Trop souvent pour certains, les actions des Lycéens (grèves, occupations des locaux, barrages...) les font passer pour d'aimables glandeurs qui
se tournent les pouces en profitant de pseudos journées de grève pour faire les cours buissonniers.
Pour faire taire tous les mauvais esprits dont l'un n'hésite pas à titrer " Lycéen, passe ton bac d'abord et ferme ta gueule" (sic), aux commentaires tout aussi élogieux dans le genre ras
des pâquerettes, d'articles sur les blogs de LibéOrléans, de La Rep ou d'autres( liste non exhaustive...), voici une petite vidéo, brève en temps d'écoute, mais qui laisse
augurer beaucoup plus de citoyenneté de leur part que de celles de pseudos censeurs, aux idées aussi courtes en réflexion que leurs écrits.
Quant à l'intervention de la jeune fille en deuxième partie, je propose à tous les parents de ne pas laisser seuls leurs enfants recevoir comme
il se doit notre Président de La République et d'ainsi lui exprimer de concert, tout le bien que l'on pense de lui.
Nous verrons et entendrons ce qu'il nous répondra, un nouveau :
- " Cassez-vous Pauvres Cons..." ?
Comme l'a aimablement rappellé Kamizole dans l'un de ses billets mémorables :
" C'est celui qui le dit qui y est ! "
En me dirigeant vers la manif, pour ma part, j'ai entendu des réflexions de jeunes débattant au sujet des infos. J'ai vraiment trouvé qu'on était sur la bonne voie. "Y'en a là dedans", et ils sont beaucoup moins instrumentalisés qu'on veut bien le faire croire. Ils s'informent et réfléchissent, nuance. Puis, ils s'expriment.
Malgré les critiques que j'entends souvent sur l'école, voilà qui doit faire plaisir aux enseignants : c'était aussi ça, le sens de "placer l'élève au centre de l'enseignement" : lui laisser la place de s'exprimer et de débattre, de devenir un citoyen, même si son avis n'est pas celui du "maître".

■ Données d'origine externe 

Lemma bytes_event_total target direction d n :
  In direction ["sent"; "received"] -> In d ["sent"; "received"] ->
  total "bytesTotal" [target; B d] (bytes_event target direction n)
  = if bool_decide (direction = d) then default 0%Z n else 0%Z.
Proof.
  intros Hd Hd'. destruct n as [n|]; [|by case_bool_decide]. cbn [bytes_event].
  case_bool_decide as E; [subst d; rewrite total_cons_same; cbn [total default from_option id]; lia|].
  rewrite total_cons_other; [done|]. right. cbn [Add m_labels]. intros [= Hb]. apply E. revert Hb.
  repeat destruct Hd as [<- |Hd]; repeat destruct Hd' as [<- |Hd']; done.
Qed.

(** The events of a request: some quiet ones, the bytes sent, more quiet ones, the
    bytes received, and the rest. *)
Definition round_events (target : bytes) (q1 : list metric) (sn : option Z) (q2 : list metric) (rn : option Z)
    (q3 : list metric) : list metric :=
  q1 ++ bytes_event target "sent" sn ++ q2 ++ bytes_event target "received" rn ++ q3.

Lemma round_events_spec vars target q1 sn q2 rn q3 :
  In target [B "primary"; B "shadow"] -> existsb (String.eqb "bytesTotal") vars = true ->
  quiet vars q1 -> quiet vars q2 -> quiet vars q3 -> (0 <= default 0 sn)%Z -> (0 <= default 0 rn)%Z ->
  emits vars (round_events target q1 sn q2 rn q3) /\
  total "bytesTotal" [target; B "sent"] (round_events target q1 sn q2 rn q3) = default 0%Z sn /\
  total "bytesTotal" [target; B "received"] (round_events target q1 sn q2 rn q3) = default 0%Z rn.
Proof.
  intros Ht Hv [E1 T1] [E2 T2] [E3 T3] Hsn Hrn.
  assert (He : forall d n, In d ["sent"; "received"] -> (0 <= default 0 n)%Z -> emits vars (bytes_event target d n)).
  { intros d [n|] Hd Hn; [|by repeat constructor]. split.
    - apply used_cons. split; [by apply used_bytes|constructor].
    - apply Forall_cons_iff. split; [|constructor]. apply existsb_exists in Hv as (w & Hw & Heq).
      apply String.eqb_eq in Heq. by subst. }
  unfold round_events. split; [repeat apply emits_app; try done; apply He; simpl; tauto|].
  rewrite !total_app, !bytes_event_total, T1, T2, T3, !T1, !T2, !T3 by (simpl; tauto).
  split; repeat case_bool_decide; try done; lia.
Qed.

(** ** Properties *)

Fixpoint increasing (buckets : list Z) : bool :=
  match buckets with
  | x :: (y :: _) as rest => (x <? y)%Z && increasing rest
  | _ => true
  end.

(** Registration cannot panic and misses no metric. On an empty registry [init]
    succeeds and registers every metric of src/metrics.go and the queue-depth gauge,
    each once; the query logger's metrics can then be registered - once, however
    often a logger is created - without a name clash; every histogram's buckets
    increase. *)
Theorem metrics_registered_once `{PrometheusRegistry Reg} (calls : nat) :
  exists r r' flag,
    init reg_empty = (Ok tt, r) /\
    Permutation (reg_names r) (map d_Name (queue_depth_gauge :: proxy_metrics)) /\
    Nat.iter (S calls) (fun s => registerQueryLoggerMetrics s.2) (Ok tt, (false, r)) = (Ok tt, (flag, r')) /\
    Permutation (reg_names r') (map d_Name (query_logger_metrics ++ queue_depth_gauge :: proxy_metrics)) /\
    NoDup (reg_names r') /\
    Forall (fun d => match d_kind d with Histogram buckets => increasing buckets = true | _ => True end)
      (proxy_metrics ++ query_logger_metrics).
Proof.
  destruct init_registers as (r & r' & E & Hp & E' & Hp').
  exists r, r', true. split_and!; [done|done| |done|rewrite Hp'; vm_decide|by repeat constructor].
  rewrite Nat.iter_succ_r. unfold registerQueryLoggerMetrics at 2. cbn [snd]. rewrite E'.
  induction calls as [|calls IH]; [done|]. rewrite Nat.iter_succ, IH. done.
Qed.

Une idée bientôt passéiste, malheureusement.
Le commentaire précédent résume parfaitement les raisons pour lesquelles nous fabriquons, depuis un quart de siècle environ, des générations d'incultes et d'illettrés - c'est-à-dire d'inadaptés. Chapeau, je n'aurais pas pu synthétiser à ce point.
Malgré les critiques que j'entends souvent sur l'école, voilà qui doit faire plaisir aux enseignants : c'était aussi ça, le sens de "placer l'élève au centre de l'enseignement" : lui laisser la place de s'exprimer et de débattre, de devenir un citoyen, même si son avis n'est pas celui du "maître".
Une idée bientôt passéiste, malheureusement.